Russia has launched Akademik Lomonosov, a floating nuclear power plant. The barge arrived in the port of Murmansk on Saturday, May 19, before joining the polar city of Pevek, where it will provide heating, electricity and industrial energy.

The Russian energy company Rosatom certifies the safety of its floating plant, while the Greenpeace association denounces the risk-taking.

Launched on April 28, 2018 at the shipyard of St. Petersburg (north-western Russia, at the bottom of the Baltic Sea), barge Akademik Lomonosov (1) arrived on Saturday, May 19 in the Russian port of Murmansk (north, on the Barents Sea), where its two reactors will be loaded with fuel (uranium) and tested in the autumn.

The floating platform will then be transported 5,000 km away to Pevek, the main port of the East Siberian Sea in the Russian Far East. The machine is expected to begin the second part of the trip in the summer of 2019, because like many other Russian nuclear projects, this project took at least two years late.
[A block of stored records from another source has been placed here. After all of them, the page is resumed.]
(** The first bytes only fill the block buffer further. *)
Lemma update_partial c0 : in_ c0 = in_ c → buf c0 = buf c → ok c0 →
  bits0 c0 = w32 (8 * Z.of_nat (length msg)) →
  bits1 c0 = w32 (8 * Z.of_nat (length msg) / 2 ^ 32) →
  len < 64 - Z.of_nat k →
  absorbed (set_in (splice k (take (Z.to_nat len) b) (in_ c0)) c0) msg.
Proof.
  intros Ein Ebuf Hok E0 E1 Hsmall. rewrite Ein.
  pose proof update_msg_length. pose proof update_msg_bytes.
  assert (length msg / 64 = length m / 64 ∧ length msg mod 64 = k + Z.to_nat len)%nat
    as [Hq Hr] by (unfold k in *; mlia).
  assert (length (take (Z.to_nat len) b) = Z.to_nat len) as Hld by (rewrite length_take; lia).
  destruct Hm as [_ [Hl Hbt _] Hbuf _ _ Htail].
  constructor; cbn [buf bits0 bits1 in_ set_in]; auto.
  - apply ok_set_in; auto with c_model. rewrite length_splice; rewrite ?Hld; lia.
  - rewrite Hq, Ebuf, Hbuf. unfold msg. by rewrite absorb_app by mlia.
  - rewrite Hq, Hr. pose proof (take_splice k (take (Z.to_nat len) b) (in_ c)) as E.
    rewrite Hld in E. rewrite E by lia. fold k in Htail. rewrite Htail. unfold msg.
    by rewrite drop_app_le by mlia.
Qed.

(** The first bytes complete the block that [m] left unfinished. *)
Lemma update_fill : Z.of_nat k ≠ 0 → 64 - Z.of_nat k ≤ len →
  splice k (take (64 - k) b) (in_ c) = slice (64 * (length m / 64)) 64 msg.
Proof.
  intros Hk Hbig. destruct Hm as [_ [Hl _ _] _ _ _ Htail]. fold k in Htail.
  assert (k < 64)%nat by (unfold k; mlia).
  assert (length (take (64 - k) b) = (64 - k)%nat) as Hld by (rewrite length_take; lia).
  unfold splice. rewrite Hld, (drop_ge (in_ c)), app_nil_r, Htail by lia.
  unfold slice, msg. rewrite drop_app_le by mlia.
  rewrite take_app_ge by (rewrite tail_length; fold k; lia). rewrite tail_length. fold k.
  rewrite take_take. do 2 f_equal. lia.
Qed.
End update.

Lemma MD5_Update_absorb c m b len :
  absorbed c m → Forall is_byte b → 0 ≤ len < 2 ^ 32 → len ≤ Z.of_nat (length b) →
  absorbed (MD5_Update big_endian c b len) (m ++ take (Z.to_nat len) b).
Proof.
  intros Hm Hb [Hlen0 Hlen1] Hle.
  pose proof (update_msg_bytes c m b len Hm Hb) as Hmsg.
  pose proof (update_msg_length m b len Hlen0 Hle) as Hmlen.
  pose proof (update_partial c m b len Hm Hb Hlen0 Hle) as Hpart.
  pose proof (update_fill c m b len Hm Hle) as Hfill.
  set (msg := m ++ take (Z.to_nat len) b) in *.
  pose proof Hm as [_ Hok Hbuf H0 H1 Htail]. rewrite <- (absorb_app m (take (Z.to_nat len) b)) in Hbuf by mlia.
  unfold MD5_Update. rewrite H0, H1, bit_count_high, bit_count_low by lia.
  replace (8 * Z.of_nat (length m) + 8 * len) with (8 * Z.of_nat (length msg)) by lia.
  rewrite bytes_in_block by lia.
  set (k := (length m mod 64)%nat) in *.
  replace (Z.of_nat (length m) mod 64) with (Z.of_nat k) by (unfold k; mlia).
  set (c0 := set_bits _ _ c).
  assert (Hok0 : ok c0) by (destruct Hok; by constructor).
  destruct (Z.eqb_spec (Z.of_nat k) 0) as [Hz | Hz]; cbn [negb].
  { apply (update_finish msg (length m / 64)); auto; unfold k in Hz; try mlia.
    unfold msg. rewrite drop_app_ge by mlia.
    by replace (64 * (length m / 64) - length m)%nat with 0%nat by mlia. }
  rewrite Nat2Z.id. destruct (Z.ltb_spec len (64 - Z.of_nat k)) as [Hsmall | Hbig];
    [by apply Hpart |].
  replace (Z.to_nat (64 - Z.of_nat k)) with (64 - k)%nat by lia.
  set (c1 := set_in _ c0).
  assert (ok c1 ∧ in_ c1 = slice (64 * (length m / 64)) 64 msg) as (Hok1 & Hin1).
  { unfold c1. cbn [in_ c0 set_bits]. rewrite Hfill by done. split; [| done].
    apply ok_set_in; auto with c_model. rewrite length_slice. unfold k in *. mlia. }
  assert (Eb1 : buf c1 = state_list (Spec.absorb msg (length m / 64))) by exact Hbuf.
  assert (bits0 c1 = w32 (8 * Z.of_nat (length msg)) ∧
          bits1 c1 = w32 (8 * Z.of_nat (length msg) / 2 ^ 32)) as [E00 E10] by done.
  clearbody c1.
  destruct (transform_block c1 _ Hok1 Eb1) as (Hok2 & Hb2 & E02 & E12).
  apply (update_finish msg (S (length m / 64))); auto; try (unfold k in *; mlia).
  - rewrite Hb2. rewrite absorb_S. rewrite Hin1. reflexivity.
  - replace (64 * S (length m / 64))%nat with (length m + (64 - k))%nat by (unfold k in *; mlia).
    unfold msg. rewrite drop_app_add'; [| done].
    rewrite skipn_firstn_comm. f_equal. lia.
Qed.

(** ** MD5_Final *)

Lemma slices_app {B} (f : bytes → B) n1 n2 (l k : bytes) : length l = (4 * n1)%nat →
  ((λ i, f (slice (4 * i) 4 (l ++ k))) <$> seq 0 (n1 + n2)) =
  ((λ i, f (slice (4 * i) 4 l)) <$> seq 0 n1) ++ ((λ i, f (slice (4 * i) 4 k)) <$> seq 0 n2).
Proof.
  intros Hl. rewrite seq_app, fmap_app. f_equal.
  - apply list_fmap_ext. intros i x [-> ?]%lookup_seq. by rewrite slice_app_l by lia.
  - rewrite Nat.add_0_l, <- (Nat.add_0_r n1) at 1. rewrite <- fmap_add_seq, <- list_fmap_compose.
    apply list_fmap_ext. intros i x [-> ?]%lookup_seq. unfold compose.
    rewrite slice_app_r by lia. do 2 f_equal. lia.
Qed.

Lemma words_app n1 n2 l k : length l = (4 * n1)%nat →
  words (n1 + n2) (l ++ k) = words n1 l ++ words n2 k.
Proof. apply slices_app. Qed.

Lemma le_words_app n1 n2 l k : length l = (4 * n1)%nat →
  le_words (n1 + n2) (l ++ k) = le_words n1 l ++ le_words n2 k.
Proof. apply slices_app. Qed.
Strategically located, Pevek is located almost at the northeastern end of the immense Russia, on the famous north-east passage connecting the Atlantic Ocean and the Pacific Ocean and which, with global warming, should no longer have pack ice in winter.

A mobile power station

The plant is expected to start producing electricity in the summer of 2019. It can supply electricity to a city of 200,000. But in Pevek, it should provide power for both housing and for oil and gas platforms.

Akademik Lomonosov will replace the former Bilibino nuclear power plant (four uranium-graphite reactors each producing 12 MWe and built in 1974), the world’s northernmost nuclear power plant, and the Chaunsk coal-fired power plant, built in 1961.

One of the advantages of this type of nuclear power plant seems to be the mobility and speed of installation, thus avoiding the high cost of ground or air transport, piece by piece, in remote areas.

A miniaturized reactor for isolated regions

Developed by the Russian state-owned company Rosatom, this 144 m long and 30 m wide floating plant is equipped with two 35 MW KLT-40C reactors. Installed electric power much lower than that of the French pressurized water plants of 900 or 1 450 MW. This technology of small floating reactors is, according to the designer, effective in supplying hard-to-reach areas with electricity and heat.

In addition, these small reactors can operate continuously, without having to source fuel, for three to five years, which would significantly reduce the cost of generating electricity. Their lifespan should be 40 years, extendable up to 50 years. And Rosatom’s engineers are already working on a second generation floating plant, which will ship two 50 MW reactors.

Safe engineering or reckless risk taking?

On the Russian side, Rosatom says the floating reactor is “invincible” for tsunamis and other natural disasters. It also ensures that it meets all the requirements of the International Atomic Energy Agency (IAEA), based in Vienna, Austria, and is completely harmless to the environment.

According to her, the Akademik Lomonosov project relies on tested reactors aboard Russian submarines and nuclear icebreakers. It also took into account the findings of the Kursk accident , a nuclear submarine that, after explosions, sank in the Barents Sea in 2000, killing 118 people but whose reactor was found intact. during the bailout in 2001.

Yet many environmental groups such as the Russian NGO Bellona led by environmentalist Alexander Nikitin, former officer, or Greenpeace who speaks of “floating Chernobyl” or “nuclear Titanic” , as well as the governments of Norway, Sweden and Finland, do not seem reassured by this project.

Greenpeace denounces the absence of containment in the event of an accident, a point that Thierry Charles, engineer and deputy director general of the Institute for Radiation Protection and Nuclear Safety (IRSN), considers however manageable given the smallness of these reactors.